De Gomme was born in Terneuzen, Zeeland as the son of Maria Huybrechts and Pieter de Gomme, who in 1631 was in charge of supplies at the Dutch fortresses of Lillo and Liefkenshoek on either side of the mouth of the Scheldt near Antwerp. In his youth he served in the campaigns of Frederick Henry, prince of Orange, for example in the Gennep campaign of 1641. He afterwards accompanied Prince Rupert to England, and was knighted by Charles I. He served with conspicuous ability in the royalist army as engineer and quartermaster-general from June 1642 to May 1646, leaving England after the 1646 defeats of the first English Civil War. His plan of the fortifications and castle of Liverpool, dated 1644, is preserved in the British Museum.

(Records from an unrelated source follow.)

(** What the view has more does not matter. *)
Lemma fits_grow str lits w w' : fits str lits w' → w_strs w ⊆ w_strs w' → w_lits w `prefix_of` w_lits w' → fits str lits w.
Proof using Type. intros [Hs Hl] Hsub Hpre. split; [|by etrans]. intros a s Ha. apply Hs. by eapply lookup_weaken. Qed.
Lemma emitted_grow pre n w w' X : emitted pre n w X → w_strs w ⊆ w_strs w' → w_lits w `prefix_of` w_lits w' →
  w_code w' = w_code w → w_opt w' = w_opt w → emitted pre n w' X.
Proof using Type.
  intros (code & E & Hi & Ht) Hsub Hpre Ec Eo. exists code. rewrite Ec, Eo. split; [done|]. split; [intros str lits Hf; by apply Hi, (fits_grow _ _ w w')|].
  intros Ho. destruct (Ht Ho) as [?|(code0 & pi & ? & Hs & ?)]; [by left|right]. exists code0, pi. split; [done|]. split; [|done].
  intros str lits Hf. eapply Hs, (fits_grow _ _ w w'); done.
Qed.
Lemma emitted_start pre n w : w_code w = pre → (w_opt w = true → sealed pre) → emitted pre n w (λ _ m, Goes m).
Proof using Type. intros E Ho. exists []. rewrite app_nil_r. split; [done|]. split; [|auto]. intros str lits Hf m. apply same_finish_refl. Qed.
Lemma emitted_snooze pre n w X : emitted pre n w X → emitted pre n (set_code (w_code w) false w) X.
Proof using Type. intros (code & E & Hi & _). by exists code. Qed.

(** ** Emitting an instruction *)

Lemma impl_shut n w code X : impl n w code X → shut w code.
Proof using Type.
  intros Hi str lits Hf m. specialize (Hi str lits Hf m). destruct (sexec lits code 0 m) as [[|k] m'| | |]; try done.
  destruct (X str m); try done. by destruct Hi.
Qed.

Definition does (n n' : Z) (w : view) (i : instruction) (f : sem) : Prop :=
  ∀ str lits, fits str lits w → ∀ m m', agree (below n) m m' →
    same_finish (below n') (below base) (sexec lits [i] 0 m) (finish_of (f str m')).

(** An instruction is added. *)
Lemma impl_snoc n n' w code X i f : impl n w code X → does n n' w i f → impl n' w (code ++ [i]) (then_ X f).
Proof using Type.
  intros Hi Hd str lits Hf m. rewrite exec_app. specialize (Hi str lits Hf m). unfold then_.
  destruct (X str m) as [m'|m'|]; cbn [finish_of seq] in *; destruct (sexec lits code 0 m) as [k m1|m1| |] eqn:E; try done. destruct Hi as [-> Ha].
  by apply (Hd str lits Hf).
Qed.

Lemma improve_keep nested f size pi i p q : goes_on (iop i) = true ∨ jumps (iop i) = true → improve nested f size pi i = Keep p q → p = pi ∧ q = i.
Proof using Type.
  intros Hi. unfold improve. destruct Hi; destruct (iop i); try done; repeat case_match; try done; intros [= <- <-]; done.
Qed.
Lemma improve_sealed nested f size pi i : goes_on (iop i) = true ∨ jumps (iop i) = true → inert (iop pi) = true →
  improve nested f size pi i = Keep pi i ∨ improve nested f size pi i = Relined.
Proof using Type.
  intros Hi Hp. unfold improve. destruct Hi; destruct (iop i) eqn:Ei; try done; destruct (iop pi) eqn:Ep; try done; auto.
Qed.
Lemma improve_plain nested f size pi i p : goes_on (iop i) = true → plain pi → plain i → (iop i = _OP_LOADNULLS → arg1 i = 1) →
  improve nested f size pi i = Fuse p → goes_on (iop p) = true ∧ plain p ∧ iop p ≠ _OP_CMP.
Proof using Type.
  intros Hi (_ & _ & Hp) (_ & _ & Hq) H1. unfold improve. destruct (iop i) eqn:Ei; try done; repeat case_match; try done; intros [= <-];
    try (by split; [done|]; split; [unfold plain; cbn; split_and!; done|done]).
  match goal with H : _ && _ = true |- _ => apply andb_true_iff in H as [Ho%bool_decide_eq_true Ha%Z.eqb_eq] end.
  destruct (Hp Ho) as (? & ? & ?), (Hq eq_refl) as (? & ? & ?). split; [done|]. split; [|done]. unfold plain. cbn. split_and!; try done. intros _.
  rewrite s32_small by lia. lia.
Qed.

(** *** What is last *)

Lemma added_last code opt i code' opt' : added locals code opt i code' opt' →
  ∃ l j, code' = l ++ [j] ∧ (length l ≤ length code)%nat ∧
    (goes_on (iop i) = true → iop j = _OP_CMP → j = i) ∧ (jumps (iop i) = true → jumps (iop j) = true ∧ opt' = true) ∧
    (iop i = _OP_JMP ∨ iop i = _OP_AND ∨ iop i = _OP_OR → l = code ∧ j = i).
Proof using Type.
  unfold added. intros Ha. assert (code' = code ++ [i] ∧ opt' = true ∨ ∃ code0 pi f size, code = code0 ++ [pi] ∧
    match improve false f size pi i with
    | Keep pi i => code' = code0 ++ [pi; i] ∧ opt' = true
    | Fuse pi => code' = code0 ++ [pi] ∧ opt' = true
    | Redirect pi => code' = code0 ++ [pi] ∧ opt' = false
    | Relined => False
    end) as [[-> ->]|(code0 & pi & f & size & -> & Hc)].
  { destruct code as [|pi code0 _] using rev_ind; [by left|]. rewrite last_snoc, removelast_last in Ha. destruct opt; [|by left].
    destruct Ha as (f & size & _ & Hc). right. by exists code0, pi, f, size. }
  all: clear Ha.
  - exists code, i. by split_and!.
  - rewrite length_app. destruct (improve false f size pi i) as [p q|p|p|] eqn:Ei; [| | |done]; destruct Hc as [-> ->].
    + exists (code0 ++ [p]), q. rewrite <- app_assoc, length_app. split; [done|]. split; [done|]. split; [|split].
      * intros Hg _. by apply improve_keep in Ei as [_ ->]; [|left].
      * intros Hj. by apply improve_keep in Ei as [_ ->]; [|right].
      * intros Hj. assert (p = pi ∧ q = i) as [-> ->]; [|done]. eapply improve_keep; [|done]. right. by destruct Hj as [->|[->| ->]].
    + exists code0, p. split; [done|]. split; [lia|]. unfold improve in Ei.
      split; [|split]; destruct (iop i) eqn:Eo; try done; repeat case_match; try done; injection Ei as <-; try done; by intros [?|[?|?]].
    + exists code0, p. split; [done|]. split; [lia|]. unfold improve in Ei.
      split; [|split]; destruct (iop i) eqn:Eo; try done; repeat case_match; try done; injection Ei as <-; try done; try (by intros [?|[?|?]]).
      intros _. cbn. intros Ep. by rewrite Ep in *.
Qed.

Section add.
Context (pre : list instruction) (n n' : Z) (w : view) (X : sem) (i : instruction) (code' : list instruction) (opt' : bool).
Context (Hem : emitted pre n w X) (Hadd : added locals (w_code w) (w_opt w) i code' opt').

Lemma removelast_app_snoc {A} (l l' : list A) x : removelast (l ++ l' ++ [x]) = l ++ l'.
Proof using Type. by rewrite app_assoc, removelast_last. Qed.

(** The cases: the instruction is put behind the others, or joined with the last. *)
Lemma added_cases : goes_on (iop i) = true ∨ jumps (iop i) = true → ∃ code, w_code w = pre ++ code ∧ impl n w code X ∧
  ((code' = pre ++ code ++ [i] ∧ opt' = true) ∨
   ∃ code0 pi nested f size, code = code0 ++ [pi] ∧ w_opt w = true ∧ shut w code0 ∧ goes_on (iop pi) = true ∧ plain pi ∧
     match improve nested f size pi i with
     | Fuse p => code' = pre ++ code0 ++ [p] ∧ opt' = true
     | Redirect p => code' = pre ++ code0 ++ [p] ∧ opt' = false
     | _ => False
     end).
Proof using Hem Hadd.
  intros Hi. destruct Hem as (code & E & Him & Ht). exists code. split; [done|]. split; [done|]. unfold added in Hadd. rewrite E in Hadd.
  destruct (w_opt w); [|left; destruct (last _); by rewrite <- app_assoc in Hadd].
  destruct (Ht eq_refl) as [[-> Hs]|(code0 & pi & -> & Hs & Hg & Hp)].
  - left. rewrite app_nil_r in *. unfold sealed in Hs. destruct (last pre) as [p|] eqn:Hl; [|done]. destruct Hadd as (f & size & _ & Hc).
    destruct (improve_sealed false f size p i Hi Hs) as [Ei|Ei]; rewrite Ei in Hc; [|done]. destruct pre as [|q pre' _] using rev_ind; [done|]. rewrite last_snoc in Hl. injection Hl as ->.
    rewrite removelast_last in Hc. rewrite <- app_assoc. done.
  - rewrite app_assoc, last_snoc, removelast_last in Hadd. destruct Hadd as (f & size & _ & Hc). destruct (improve false f size pi i) as [p q|p|p|] eqn:Ei; [|..|done].
    + apply improve_keep in Ei as [-> ->]; [|done]. left. destruct Hc as [-> ->]. by rewrite <- !app_assoc.
    + right. exists code0, pi, false, f, size. rewrite Ei. destruct Hc as [-> ->]. by rewrite <- app_assoc.
    + right. exists code0, pi, false, f, size. rewrite Ei. destruct Hc as [-> ->]. by rewrite <- app_assoc.
Qed.

(** Joining is right if the register that is no longer set is not in use. *)
Definition joins : Prop := ∀ pi, plain pi → goes_on (iop pi) = true →
  joinable pi i ∧ ∀ r, fused_target pi i = Some r → (below n' r → sets i r) ∧ base ≤ r.

Lemma impl_join f code0 pi nested g size p : joins → does n n' w i f → in_expression (iop i) = true →
  impl n w (code0 ++ [pi]) X → shut w code0 → goes_on (iop pi) = true → plain pi →
  improved_code (improve nested g size pi i) i = [p] → impl n' w (code0 ++ [p]) (then_ X f).
Proof using Type.
  intros Hj Hd Hi Him Hs Hg Hp Ep str lits Hf m. pose proof (impl_snoc _ _ _ _ _ _ _ Him Hd str lits Hf m) as Hall.
  eapply same_finish_trans; [|exact Hall]. rewrite <- app_assoc, !exec_app. specialize (Hs str lits Hf m). destruct (sexec lits code0 0 m) as [[|k] m1|m1| |]; try done; simpl; try apply same_finish_refl.
  destruct (Hj pi Hp Hg) as [Hjoin Hfused]. apply same_finish_sym. pose proof (improve_pair lits nested g size pi i m1 Hg Hi Hjoin) as Hpair. rewrite Ep in Hpair.
  eapply same_finish_mono; [..|exact Hpair].
  - intros r Hr. unfold kept. destruct (decide (Some r = fused_target pi i)) as [Er|]; [right; by apply (Hfused r)|by left].
  - intros r Hr Er. destruct (Hfused r) as [_ Hb]; [done|]. unfold below in Hr. lia.
Qed.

In 1646, Gomme returned to the Netherlands, where he worked as civil engineer, amongst others at the construction of polders in Flanders. On 15 June 1649, Gomme received a commission from Charles II, then at Breda, to be quartermaster-general of all forces to be raised in England and Wales. On 16 September 1654 at Middelburg he married Catharina van Deynse, widow of Johannes Beverland, by whom he had a daughter, Anna. Gomme was present as military engineer at the Battle of the Dunes near Dunkirk in 1658. After the English Restoration he was restored to favor in England and was appointed there Surveyor-General of Fortifications in 1660. A collection of 63 drawings by De Gomme of fortified towns in the Low Countries (The Netherlands and Flanders) is now kept in the British Library in London.